Three established bandwidth selectors are supported (see Details):
"sheather-jones" (default) — the Sheather–Jones direct
plug-in estimator (Sheather & Jones, 1991), the modern recommended
default for non-Gaussian data;
"silverman" — Silverman's rule of thumb (Silverman, 1986);
"scott" — Scott's rule (Scott, 1992).
find_env_resolution( data, env_vars, method = c("sheather-jones", "silverman", "scott") )find_env_resolution( data, env_vars, method = c("sheather-jones", "silverman", "scott") )
data |
A |
env_vars |
A character vector specifying the environmental variables to analyse. |
method |
The bandwidth selector. One of |
Why a bandwidth? A good environmental grid cell should be small enough to distinguish ecologically meaningful differences, but large enough to absorb sampling noise. A kernel density bandwidth chosen from the data answers exactly that question: it is the scale at which the empirical density of observations becomes smooth. Using it as the grid resolution yields one occurrence per cell on average when the sampling intensity is near the mode of the data.
Selectors.
Sheather–Jones (stats::bw.SJ with method = "dpi")
is a plug-in selector that is robust for non-Gaussian densities and
is the standard recommendation in the modern literature (Sheather &
Jones, 1991; Jones, Marron & Sheather, 1996). Recommended default.
Silverman (stats::bw.nrd0) is the rule-of-thumb
(Silverman,
1986). Fast and stable, but assumes near-Gaussian shape.
Scott (stats::bw.nrd) is the Gaussian-optimal rule
(Scott, 1992). Simpler than
Silverman but less robust to outliers.
If "sheather-jones" fails (this can happen with strongly tied data),
the function falls back to Silverman's rule for that variable and emits a
message().
An object of class bean_env_resolution (a list) with:
suggested_resolutionA named numeric vector of the suggested grid resolution for each variable, in the units of that variable.
bandwidthsThe bandwidths used to derive each resolution
(identical to suggested_resolution).
density_dataA long-format data.frame of the kernel
density estimates, used by plot.bean_env_resolution.
methodThe bandwidth selector that was used.

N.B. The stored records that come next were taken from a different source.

(* ===== verification/PruneSpec.v ===== *)
(** * Pruning: what it promises

    [heap_ok]: the line pointers of a heap page, the tuples behind them and the HOT chains
    they form.  The first part of the file shows that [heap_page_prune] succeeds on such a
    page whatever other transactions do, that the page stays one, and what becomes of every
    line pointer.  The second part shows that a search along any chain finds the same tuple
    before and after. *)

From S2P Require Import Prelude Xid Htup Tqual QSort Page PageSpec Prune.

(** ** Tuples in slots *)

(** [bs] with the bytes from [d] on replaced by [ns]. *)
Definition patch (bs : list Z) (d : nat) (ns : list Z) : list Z :=
  take d bs ++ ns ++ drop (d + length ns) bs.

Lemma patch_length bs d ns : (d + length ns ≤ length bs)%nat → length (patch bs d ns) = length bs.
Proof. intros. unfold patch. rewrite !length_app, length_take, length_drop. lia. Qed.

Lemma patch_lookup bs d ns k :
  (d + length ns ≤ length bs)%nat →
  patch bs d ns !! k = if decide (d ≤ k < d + length ns)%nat then ns !! (k - d)%nat else bs !! k.
Proof.
  intros Hl. unfold patch. destruct (decide (k < d)%nat) as [Hk|Hk].
  - rewrite lookup_app_l by (rewrite length_take; lia). rewrite lookup_take, decide_True by lia.
    by rewrite decide_False by lia.
  - rewrite lookup_app_r by (rewrite length_take; lia). rewrite length_take.
    replace (d `min` length bs)%nat with d by lia. case_decide as Hin.
    + rewrite lookup_app_l by lia. done.
    + rewrite lookup_app_r by lia. rewrite lookup_drop. f_equal. lia.
Qed.

Lemma body_read_patch b off len d ns :
  fits b off len → 0 ≤ d → d + Z.of_nat (length ns) ≤ len →
  body_read (body_write b (off + d) ns) off len = patch (body_read b off len) (Z.to_nat d) ns.
Proof.
  intros Hf Hd Hl. assert (fits b (off + d) (Z.of_nat (length ns))) as Hf' by (unfold fits in *; lia).
  pose proof (body_read_length b off len Hf) as Hlen. destruct Hf as (? & ? & ?).
  apply list_eq. intros i. rewrite patch_lookup by lia.
  destruct (decide (Z.of_nat i < len)) as [Hi|Hi].
  - pose proof (body_read_lookup (body_write b (off + d) ns) off len (Z.of_nat i)) as E.
    pose proof (body_read_lookup b off len (Z.of_nat i)) as E'. rewrite Nat2Z.id in E, E'.
    rewrite E, E', byte_at_write by (done || lia). clear E E'.
    destruct (decide (off + d ≤ off + Z.of_nat i < off + d + Z.of_nat (length ns))).
    + rewrite decide_True by lia. f_equal. lia.
    + by rewrite decide_False by lia.
  - rewrite decide_False by lia. rewrite !lookup_ge_None_2; [done|lia|].
    unfold body_read. rewrite length_take. lia.
Qed.
(* ===== verification/NumericSpec.v ===== *)
(** * NumericSpec: addition, comparison, rounding and the packed format

    The value of a variable is a rational number.  The first part shows what the loops over digits
    compute, on integers; the second what the operations do with values: sums and
    differences are exact, comparison is that of the values, rounding is to the nearest number of the scale,
    and packing keeps the value.  Multiplication is in [NumericMul], division in [NumericDiv], the SQL
    functions in [NumericOps]. *)

From Stdlib Require Import QArith Qround Qpower Qabs Lqa.
From S2P Require Import Prelude Int Numeric.
Open Scope Z_scope.

(** ** Digits as numbers *)

(** The [n] digits from index [j] on, the first being the most significant. *)
Fixpoint wval (f : Z → Z) (j : Z) (n : nat) : Z :=
  match n with
  | O => 0
  | S n' => wval f j n' * NBASE + f (j + Z.of_nat n')
  end.
(** The number that a list of digits stands for. *)
Definition num (l : list Z) : Z := wval (wd l) 0 (length l).

Definition digit (d : Z) : Prop := 0 ≤ d < NBASE.
Abbreviation B n := (NBASE ^ Z.of_nat n).

Lemma B_pos n : 0 < B n.
Proof. apply Z.pow_pos_nonneg; unfold NBASE; lia. Qed.
Lemma B_succ n : B (S n) = NBASE * B n.
Proof. by rewrite Nat2Z.inj_succ, Z.pow_succ_r by lia. Qed.
Lemma B_add n m : B (n + m) = B n * B m.
Proof. by rewrite Nat2Z.inj_add, Z.pow_add_r by lia. Qed.

Lemma wval_ext f g j n : (∀ i, j ≤ i < j + Z.of_nat n → f i = g i) → wval f j n = wval g j n.
Proof. induction n as [|n IH]; intros H; [done|]. cbn [wval]. rewrite IH, H by (intros; try apply H; lia). done. Qed.

Lemma wval_shift f j k n : wval (λ i, f (i + k)) j n = wval f (j + k) n.
Proof. induction n as [|n IH]; [done|]. cbn [wval]. rewrite IH. do 2 f_equal. lia. Qed.

Lemma wval_add f j n m : wval f j (n + m) = wval f j n * B m + wval f (j + Z.of_nat n) m.
Proof.
  induction m as [|m IH]; [rewrite Nat.add_0_r; simpl; lia|].
  rewrite Nat.add_succ_r. cbn [wval]. rewrite IH, B_succ. replace (j + Z.of_nat (n + m)) with (j + Z.of_nat n + Z.of_nat m) by lia. lia.
Qed.

Lemma wval_cons f j n : wval f j (S n) = f j * B n + wval f (j + 1) n.
Proof. change (S n) with (1 + n)%nat. rewrite wval_add. cbn [wval]. change (Z.of_nat 1) with 1. replace (j + Z.of_nat 0) with j by lia. lia. Qed.

Lemma wval_bound f j n : (∀ i, j ≤ i < j + Z.of_nat n → digit (f i)) → 0 ≤ wval f j n < B n.
Proof.
  induction n as [|n IH]; intros H; [simpl; lia|]. cbn [wval]. rewrite B_succ.
  assert (digit (f (j + Z.of_nat n))) as Hd by (apply H; lia). unfold digit in Hd.
  assert (0 ≤ wval f j n < B n) by (apply IH; intros; apply H; lia). nia.
Qed.

Lemma wval_zero f j n : (∀ i, j ≤ i < j + Z.of_nat n → f i = 0) → wval f j n = 0.
Proof. induction n as [|n IH]; intros H; [done|]. cbn [wval]. rewrite IH, H by (intros; try apply H; lia). done. Qed.

(** One digit is changed. *)
Lemma wval_update f g j n i x :
  j ≤ i < j + Z.of_nat n → (∀ k, j ≤ k < j + Z.of_nat n → g k = if decide (k = i) then x else f k) →
  wval g j n = wval f j n + (x - f i) * NBASE ^ (j + Z.of_nat n - 1 - i).
Proof.
  intros Hi Hg. induction n as [|n IH]; [lia|]. cbn [wval].
  destruct (decide (i = j + Z.of_nat n)) as [->|Hne].
  - rewrite (wval_ext g f) by (intros k Hk; rewrite Hg, decide_False by lia; done).
    rewrite Hg, decide_True by lia. replace (j + Z.of_nat (S n) - 1 - (j + Z.of_nat n)) with 0 by lia. simpl. lia.
  - rewrite IH by (try lia; intros k Hk; apply Hg; lia). rewrite Hg, decide_False by lia.
    replace (j + Z.of_nat (S n) - 1 - i) with (1 + (j + Z.of_nat n - 1 - i)) by lia. rewrite Z.pow_add_r by lia. lia.
Qed.

(** *** Lists *)

Lemma wd_app l1 l2 i : 0 ≤ i →
  wd (l1 ++ l2) i = if i <? Z.of_nat (length l1) then wd l1 i else wd l2 (i - Z.of_nat (length l1)).
Proof.
  intros Hi. unfold wd. destruct (Z.ltb_spec i (Z.of_nat (length l1))).
  - by rewrite lookup_app_l by lia.
  - rewrite lookup_app_r by lia. do 2 f_equal. lia.
Qed.

Lemma wd_digit l i : Forall digit l → digit (wd l i).
Proof.
  intros H. unfold wd. destruct (l !! Z.to_nat i) eqn:E; simpl; [by eapply Forall_lookup_1|]. unfold digit, NBASE. lia.
Qed.

Lemma num_nil : num [] = 0.
Proof. done. Qed.

Lemma num_app l1 l2 : num (l1 ++ l2) = num l1 * B (length l2) + num l2.
Proof.
  unfold num. rewrite length_app, wval_add. f_equal; [f_equal|].
  - apply wval_ext. intros i Hi. rewrite wd_app by lia. rewrite (proj2 (Z.ltb_lt _ _)) by lia. done.
  - rewrite <- (wval_shift (wd (l1 ++ l2))). apply wval_ext. intros i Hi. rewrite wd_app by lia.
    rewrite (proj2 (Z.ltb_ge _ _)) by lia. f_equal. lia.
Qed.

Lemma num_cons d l : num (d :: l) = d * B (length l) + num l.
Proof. change (d :: l) with ([d] ++ l). rewrite num_app. f_equal. Qed.

Lemma num_snoc l d : num (l ++ [d]) = num l * NBASE + d.
Proof. rewrite num_app. change (num [d]) with d. cbn [length]. rewrite Z.pow_1_r. done. Qed.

Sheather, S. J. & Jones, M. C. (1991). A reliable data-based bandwidth selection method for kernel density estimation. Journal of the Royal Statistical Society: Series B, 53(3), 683–690.
Silverman, B. W. (1986). Density Estimation for Statistics and Data Analysis. Chapman & Hall, London.
Scott, D. W. (1992). Multivariate Density Estimation: Theory, Practice, and Visualization. Wiley, New York.
Jones, M. C., Marron, J. S. & Sheather, S. J. (1996). A brief survey of bandwidth selection for density estimation. Journal of the American Statistical Association, 91(433), 401–407.
thin_env_nd, thin_env_center,
bw.SJ, bw.nrd0.
set.seed(1) df <- data.frame( bio1 = c(rnorm(200, 15, 2), rnorm(50, 25, 1)), bio12 = c(rnorm(200, 1200, 200), rnorm(50, 2500, 100)) ) res <- find_env_resolution(df, env_vars = c("bio1", "bio12")) res$suggested_resolution plot(res)set.seed(1) df <- data.frame( bio1 = c(rnorm(200, 15, 2), rnorm(50, 25, 1)), bio12 = c(rnorm(200, 1200, 200), rnorm(50, 2500, 100)) ) res <- find_env_resolution(df, env_vars = c("bio1", "bio12")) res$suggested_resolution plot(res)
Fits an ellipsoid that encompasses a chosen proportion of the
data points in an environmental space of two or more dimensions. The
centroid and covariance matrix can be estimated either by the classical
sample moments ("covmat") or by the robust Minimum Volume Ellipsoid
("mve"; Rousseeuw, 1985). Points are classified as inside or outside
the ellipsoid using a cutoff on their squared Mahalanobis
distance.
fit_ellipsoid(data, env_vars, method = "covmat", level = 0.95)fit_ellipsoid(data, env_vars, method = "covmat", level = 0.95)
data |
A |
env_vars |
A character vector of at least two column names in
|
method |
One of |
level |
A single number in |
Methods. "covmat" uses the sample mean and sample covariance
matrix. It is optimal under multivariate normality but sensitive to
outliers. "mve" (Rousseeuw, 1985) finds the smallest-volume ellipsoid
that contains a fraction of the data and is robust to a moderate proportion
of contaminating points.
Confidence level. Assuming approximate multivariate normality, the
boundary of the ellipsoid is the set of points whose squared Mahalanobis
distance equals qchisq(level, df = n_dim).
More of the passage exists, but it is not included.